Drinfeld’s lemma and the Global Function Field Lanlgands Cor-
The Langlands Correspondence over function fields
An important symmetry of the space of unbranched automorphic functions is the effect of Hecke algebras. The connection to the arithmetic of the function field comes in through the equivalence Dlis(𝑋 ,Qℓ) ≃D𝑏(Rep(𝜋𝑒𝑡´.
Drinfeld’s lemma and the Künneth formula for Weil sheaves
Our first main result is a generalization of Drinfeld's lemma to the entire derived category of constructible disks. For Lisse discs, this holds ifΛ is a torsion ring or an extension of Zℓ, and always holds for Lisse if𝑋.
Application to the moduli of bundles and shtukas
Suppose that for each𝜑: 𝑠 → 𝑠′operator Note that ( . 1)𝑅 is given by the composition of the lower functors in the commutative diagram below.

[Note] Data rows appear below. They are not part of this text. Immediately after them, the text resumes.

Lemma prints_seq (m1 m2 : M unit) (t1 t2 : World → option string) :
  prints m1 t1 → prints m2 t2 → prints (m1 ;; m2) (seq_text t1 t2).
Proof.
  intros [H1 E1] [H2 E2]. split.
  - intros w. unfold bind, seq_text. specialize (H1 w).
    destruct (m1 w) as [[[] w1]|]; [|by rewrite H1].
    destruct H1 as (a & -> & Hc1 & Hw1). simpl.
    specialize (H2 w1). rewrite (E2 _ _ Hw1) in H2.
    destruct (m2 w1) as [[[] w2]|]; [|by rewrite H2].
    destruct H2 as (b & -> & Hc2 & Hw2). simpl.
    exists (a ++ b). split; [done|]. split.
    + by rewrite Hc2, Hc1, string_app_assoc.
    + by eapply repr_equiv_trans.
  - intros w w' Hw. unfold seq_text. by rewrite (E1 _ _ Hw), (E2 _ _ Hw).
Qed.

Lemma prints_for_each {A : Type} (l : list A) (body : A → M unit)
    (t : A → World → option string) :
  (∀ x : A, prints (body x) (t x)) →
  prints (for_each l body) (each_text l t).
Proof.
  intros Hbody. induction l as [|x l IH]; simpl.
  - apply prints_ret.
  - by apply prints_seq.
Qed.

Lemma prints_cell (p : loc) :
  prints (s <- ElementContainer_repr p ;; cout_put s ;; cout_put " ")
         (cell_text p).
Proof.
  split.
  - intros w. unfold bind at 1. unfold cell_text.
    pose proof (ElementContainer_repr_glyph p w) as Hp.
    destruct (ElementContainer_repr p w) as [[s w1]|]; [|by rewrite Hp].
    destruct Hp as (-> & Hw1 & Hc1). unfold bind, cout_put. simpl.
    exists (s ++ " "). split; [done|]. split.
    + by rewrite Hc1, string_app_assoc.
    + eapply repr_equiv_trans; [exact Hw1|]. by repeat split.
  - intros w w' Hw. unfold cell_text. by rewrite (glyph_equiv _ _ _ Hw).
Qed.

Lemma render_prints (b : Block) : prints (render b) (render_text b).
Proof.
  unfold render, render_text. apply prints_for_each. intros row.
  apply prints_seq; [|apply prints_put].
  apply prints_for_each. intros item. apply prints_cell.
Qed.

Lemma in_block_const (r c : Z) :
  (r, c) ∈ [(0,0); (0,1); (0,2); (1,0); (1,1); (1,2); (2,0); (2,1); (2,2)] →
  in_block r c.
Proof.
  intros Hin. unfold in_block, BLOCK_SIZE.
  repeat (apply elem_of_cons in Hin; destruct Hin as [[= -> ->]|Hin]; [lia|]).
  by apply elem_of_nil in Hin.
Qed.

Lemma render_text_cells (b : Block) (w : World) (g : Z → Z → string) :
  (∀ r c : Z, in_block r c →
     ∃ p : loc, cell b r c = Some p ∧ glyph w p = Some (g r c)) →
  render_text b w = Some (grid_string g).
Proof.
  intros Hcells.
  assert (∀ r c p, (r, c) ∈ [(0,0); (0,1); (0,2); (1,0); (1,1); (1,2);
                              (2,0); (2,1); (2,2)] →
                   cell b r c = Some p → glyph w p = Some (g r c)) as Hg.
  { intros r c p Hin Hp. destruct (Hcells r c (in_block_const _ _ Hin))
      as (q & Hq & Hglyph). congruence. }
  unfold render_text, row_text, each_text, cell_text, seq_text.
  cbn [to_list3 foldr].
  rewrite (Hg 0 0 _ ltac:(repeat constructor) eq_refl),
          (Hg 0 1 _ ltac:(repeat constructor) eq_refl),
          (Hg 0 2 _ ltac:(repeat constructor) eq_refl),
          (Hg 1 0 _ ltac:(repeat constructor) eq_refl),
          (Hg 1 1 _ ltac:(repeat constructor) eq_refl),
          (Hg 1 2 _ ltac:(repeat constructor) eq_refl),
          (Hg 2 0 _ ltac:(repeat constructor) eq_refl),
          (Hg 2 1 _ ltac:(repeat constructor) eq_refl),
          (Hg 2 2 _ ltac:(repeat constructor) eq_refl).
  reflexivity.
Qed.

(** [render] on a block whose nine cells show known glyphs. *)
Lemma render_cells (b : Block) (w : World) (g : Z → Z → string) :
  (∀ r c : Z, in_block r c →
     ∃ p : loc, cell b r c = Some p ∧ glyph w p = Some (g r c)) →
  ∃ w' : World,
    render b w = Some (tt, w')
    ∧ cout w' = cout w ++ grid_string g
    ∧ repr_equiv w w'.
Proof.
  intros Hcells. destruct (render_prints b) as [Hp _]. specialize (Hp w).
  rewrite (render_text_cells _ _ _ Hcells) in Hp.
  destruct (render b w) as [[[] w']|]; [|done].
  destruct Hp as (out & [= <-] & Hc & Hw). by exists w'.
Qed.

(** ** Block::setPosition and Block::getPosition *)

(** C9. [setPosition(x, y)] has no effect on rendering: in every world
    [render] behaves on the repositioned block as on the original one; when
    [render] is run, then [setPosition], then [render] again, the second
    run is defined and writes the text the first one wrote; the cells are
    untouched; and [getPosition] returns the pair that was set. *)
Theorem setPosition_render (b : Block) (x y : Z) :
  (∀ w : World, render (setPosition b x y) w = render b w)
  ∧ (∀ w w1 : World,
       render b w = Some (tt, w1) →
       ∃ (out : string) (w2 : World),
         cout w1 = cout w ++ out
         ∧ render (setPosition b x y) w1 = Some (tt, w2)
         ∧ cout w2 = cout w1 ++ out)
  ∧ getPosition (setPosition b x y) = (x, y)
  ∧ (∀ r c : Z, cell (setPosition b x y) r c = cell b r c).
Proof.
  split; [done|]. split; [|done].
  intros w w1 Hrun. change (render (setPosition b x y)) with (render b).
  destruct (render_prints b) as [Hp He].
  pose proof (Hp w) as H1. rewrite Hrun in H1.
  destruct H1 as (out & Hout & Hc & Hw).
  pose proof (Hp w1) as H2. rewrite (He _ _ Hw), Hout in H2.
  destruct (render b w1) as [[[] w2]|]; [|done].
  destruct H2 as (out' & [= <-] & Hc2 & _).
  by exists out, w2.
Qed.

Lemma setPosition_render_witness :
  ∃ (out : string) (w2 : World),
    cout rendered_world = cout sample_world ++ out
    ∧ render (setPosition sample_block 4 (-2)) rendered_world = Some (tt, w2)
    ∧ cout w2 = cout rendered_world ++ out.
Proof.
  exact (proj1 (proj2 (setPosition_render sample_block 4 (-2)))
           sample_world rendered_world sample_render).
Defined.

(** ** A freshly constructed block *)

Lemma null_element_blank_initial : null_element_blank initial_world.
Proof. intros s. by destruct s. Qed.
(* ===== verification/Prelude.v ===== *)
(** * COSICoin: a verification of the cryptocurrency's core

    The repository (src/) is a C++ program.  Wallets send transactions to the leader of a group of
    validators; the validators agree on blocks of transactions with Bracha's reliable broadcast and keep, for
    each wallet, the list of its unspent coins (UTXOs).  Every transaction and every block is signed with
    a one-time (Lamport) key; a signer announces the key of its next signature with the current one.

    This library translates that program into Rocq definitions and proves what they do, including the places
    where the program does not do what it means to.

    ** The files, in dependency order

    - [Prelude]: the [outcome] monad (a result, an exception, undefined behaviour, or code outside the
      fragment), loops that may leave early, C++ integers with their wrap-around ([u16], [u32], [u64], [i32]),
      strings as bytes.
    - [Sha256] (src/lib/signature/sha256.cc): the streaming hasher, as it is, and FIPS 180-4 as a reference
      definition; [hasher_refines_fips] relates them for every way of cutting the input into chunks.
      The class [Hash] is the interface through which the other files use [signature::hash].
    - [Json], [JsonRoundTrip] (src/include/json/json.hpp): the value type and the accessors of the vendored
      JSON library for values without floating-point numbers, and what its serializer and parser compute,
      as recursive functions; the reader takes fuel, and [parse_terminates] shows that twice the length of
      the text plus one is enough.
    - [JsonDump], [JsonParser]: the serializer and the parser as the library has them: the number and string
      buffers, the table of digit pairs, the UTF-8 automaton, the indentation string; the tokens, the stack of
      open containers, the consumer that builds the value through references into it.
      [serializer_refines] and [basic_json_parse_refines] show that they compute those functions.  The
      parser's loop runs at most once per character and once more; an integer of 64 bits takes at most
      five rounds of [count_digits] and ten of [write_digits].
    - [JsonDestroy]: how the library destroys a value: with a stack, so that the depth of the calls does not depend
      on the nesting ([destroy_releases]); the loop takes one turn per value.
    - [Signature] (src/lib/signature/hash.cc): key generation from /dev/urandom (a parameter that may fail at
      any read), signing, verifying, text forms of keys and signatures.
    - [Transaction] (input, output, utxo, transaction under src/include/blockchain and src/lib/blockchain):
      the checks, the digest, the protocol-buffer and JSON forms.  Module [chat] holds the messages of
      chat.proto as the generated accessors show them.
    - [Block] (header, block): Merkle roots, the life of a block from mutable to finalized and signed, its
      verification, its forms.
    - [Message] (message): the messages of the broadcast.
    - [Database] (src/lib/database/database.cc; module [Settings]: src/lib/config/settings.cc): the chain of
      blocks and the settings, on a file system of contents and writable names.
    - [Comms] (src/lib/comms): the queues and sending threads of a validator's client, and the call objects and
      queues of the server.  The class [Client] states what a node needs of its client; the instance
      [validator_client] shows that the client provides it.  The gRPC transport and the completion queue are
      the environment: which call arrives when is free.
    - [Node] (src/lib/bracha/node.cc): a node of the broadcast, against [Client]: its key chain, counting of
      messages, the three kinds of broadcast, delivery, the leader and the faulty node.  Parameters: the
      random device, the order in which a hash table is walked, and what reading an erased key gives.
    - [Validator] (src/lib/cryptowallet/validator.cc): the event handler, receiving transactions, creating
      blocks, and what an agreed block does to the coins.
    - [System] (the threads of validator.cc and validator.h): a whole validator process as a step
      relation on server, node, validator, event handler and the local variables that tasks refer to.
    - [Network]: several of these processes, with the sending threads of their clients (src/lib/comms), and the
      connections between them: a message that was handed to a stub arrives at the other server, in order, or
      is lost.  Invariants over all interleavings of all threads.
    - [Bracha], [Delivery]: the broadcast of one block as an abstract protocol of parties that count
      messages, and the proof that the network can follow each of its runs; a schedule in which every
      party that goes on working delivers, for any number of parties, while the others have stopped.
    - [Wallet] (src/lib/cryptowallet/wallet.cc, src/lib/json/jsonparser.cc): from the file that describes a
      transaction to the message that goes to the leader.
    - [Programs] (src/src/wallet_interactive.cc; module [Logger]: src/include/bracha/logging.h): the interactive wallet,
      with what it uses of [std::cin] (module [istream]).
    - [Payment]: the composition of all of this: the run of a network from the request of a wallet to the
      lists of coins.
    - [Demo] (src/src/demo.cc): the demonstration, which sets up four validators and their wallets from
      settings_demo.json and makes the payments of tx1.json and tx2.json.
    - [Wrapper] (src/lib/interf): the driver of the SHA-256 circuit; the circuit is the class [Circuit].  Module
      [HandTest] (src/verilog_code/main.c): the test of the circuit by hand.

    ** What the theorems show

    - Broadcast: a node sends READY at most once for a block, and sends and delivers only on the counts
      the code asks for ([broadcast_rules]); one validator alone can make it deliver
      ([one_validator_delivers]); f silent validators keep it from delivering
      ([silent_nodes_block_delivery]); the chain of keys of a correct signer never breaks ([keys_chain]).
    - Networks: whatever is delivered was proposed by a leader, and more than [2 f + 1] processes have sent
      READY to all ([delivery_has_quorum], [messages_have_origin]); the network implements the abstract protocol
      ([protocol_followed]); and from the memory pool of the leader there is a run at whose end all
      processes that go on working have delivered its block ([pool_block_delivered]).  In the network no
      process lies and a connection keeps the order; the abstract protocol leaves out the runs in which a process
      goes on reading from a sender after a message between two that arrived was lost, because the key for
      the later one is then unknown.
    - Payments: a payment from the wallet to the coins of all validators that go on working
      ([payment_settles]): the coin of the sender is taken away, and nobody gets what it was worth; the
      witness is the demonstration, with the files of the repository.  What the interactive wallet pays
      ([interactive_payment]), and why no validator accepts it ([interactive_transactions_mismatched]).
    - Processes: over all interleavings of the threads no coin is ever created ([coins_never_appear]), only first
      coins can be spent ([only_first_coins_spendable]), there is at most one agreement
      ([first_agreement_is_last]), and the second transaction event is fatal ([second_request_undefined]).
    - Transactions and blocks: exactly when they are valid; what their digests and roots bind; the pool
      and the created blocks ([OnRecvTx_spec], [created_block_verifies]); agreed blocks against a
      reference definition of spending ([agreed_block_erases]); what a wallet makes of a description ([CreateTx_spec]).
    - Signatures: generation, signing and verification fit together; a forgery inverts the hash; reuse of a key
      and the crop to 32 characters make forgeries.
    - Forms: values survive JSON and protocol buffers; the library's serializer and parser against recursive
      functions; the queues of client and server lose, repeat and
      reorder nothing ([client_fifo], [server_accepts]).
    - The circuit: the test by hand and the driver write the same registers for the same block
      ([hand_test_drives]), and the block of the test is a padded message; but what the driver sends
      is not, for any message that does not begin with a zero byte ([driver_misses_first_word]); how long the driver's padding is ([padding_length]).

    ** Conventions

    Members and functions keep the names of the source; a name that Rocq or another class already uses has a
    prefix or suffix ([Input_txID], [Wallet_UpdateKeys]).  An object is a record and a method a function
    on it.  Members that a constructor leaves without a value take it from a parameter called [memory].
    Loops over containers are structural; fuel occurs in the JSON files (see above) and in the wait for the
    circuit, where running out of it means that the circuit has not answered yet.  A step of a thread
    is what happens between two operations on shared state under its mutex.  Two kinds of undefined behaviour
    would end every run at once, and runs continue past them with what compiled code does: the second unlock
    of a mutex ([stray_unlocks] counts them) and the missing [return] of functions whose value nobody
    uses ([OnTxReply], [OnSyncReply] show it in their result).

    ** Not modelled

    In json.hpp: floating-point values, comments, [ensure_ascii], the error handlers other than the strict one
      and the callbacks of the parser, which the program does not use; binary formats, iterators, pointers and
      patches.  Faulty processes in a network, other than those that stop.  Output to [std::cout], and which lines
      the nodes log; the gRPC and protocol-buffer libraries and generated code; clocks and sleeping; data races on
      members that two threads use without a common mutex.  The other programs of src/src: validator_ex.cc,
      node_ex.cc and client_ex.cc do not compile against the classes as they are; node_test_ex.cc, server_ex.cc,
      server_client_test.cc, hash_test_ex.cc, database_test_ex.cc and log_test.cc call what is modelled here and
      print; hash_timings.cc measures times.  Headers that nothing uses (common.h, include/database.h), and
      options-pinned.h, which configures a library. *)
From Stdlib Require Export Ascii ZArith Lia Bool.
From stdpp Require Export base gmap strings list pretty.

The Categorical Trace in the Categorical Local Lanlgands Program 12
Convolution Patterns and the Iwahori-Hecke category
The abstract results in the second part of the thesis are motivated by the understanding of unipotent representations. As we did with the function arc dictionary, we can relate this monoid category to the category of unipotent representations by taking the "track of Frobenius".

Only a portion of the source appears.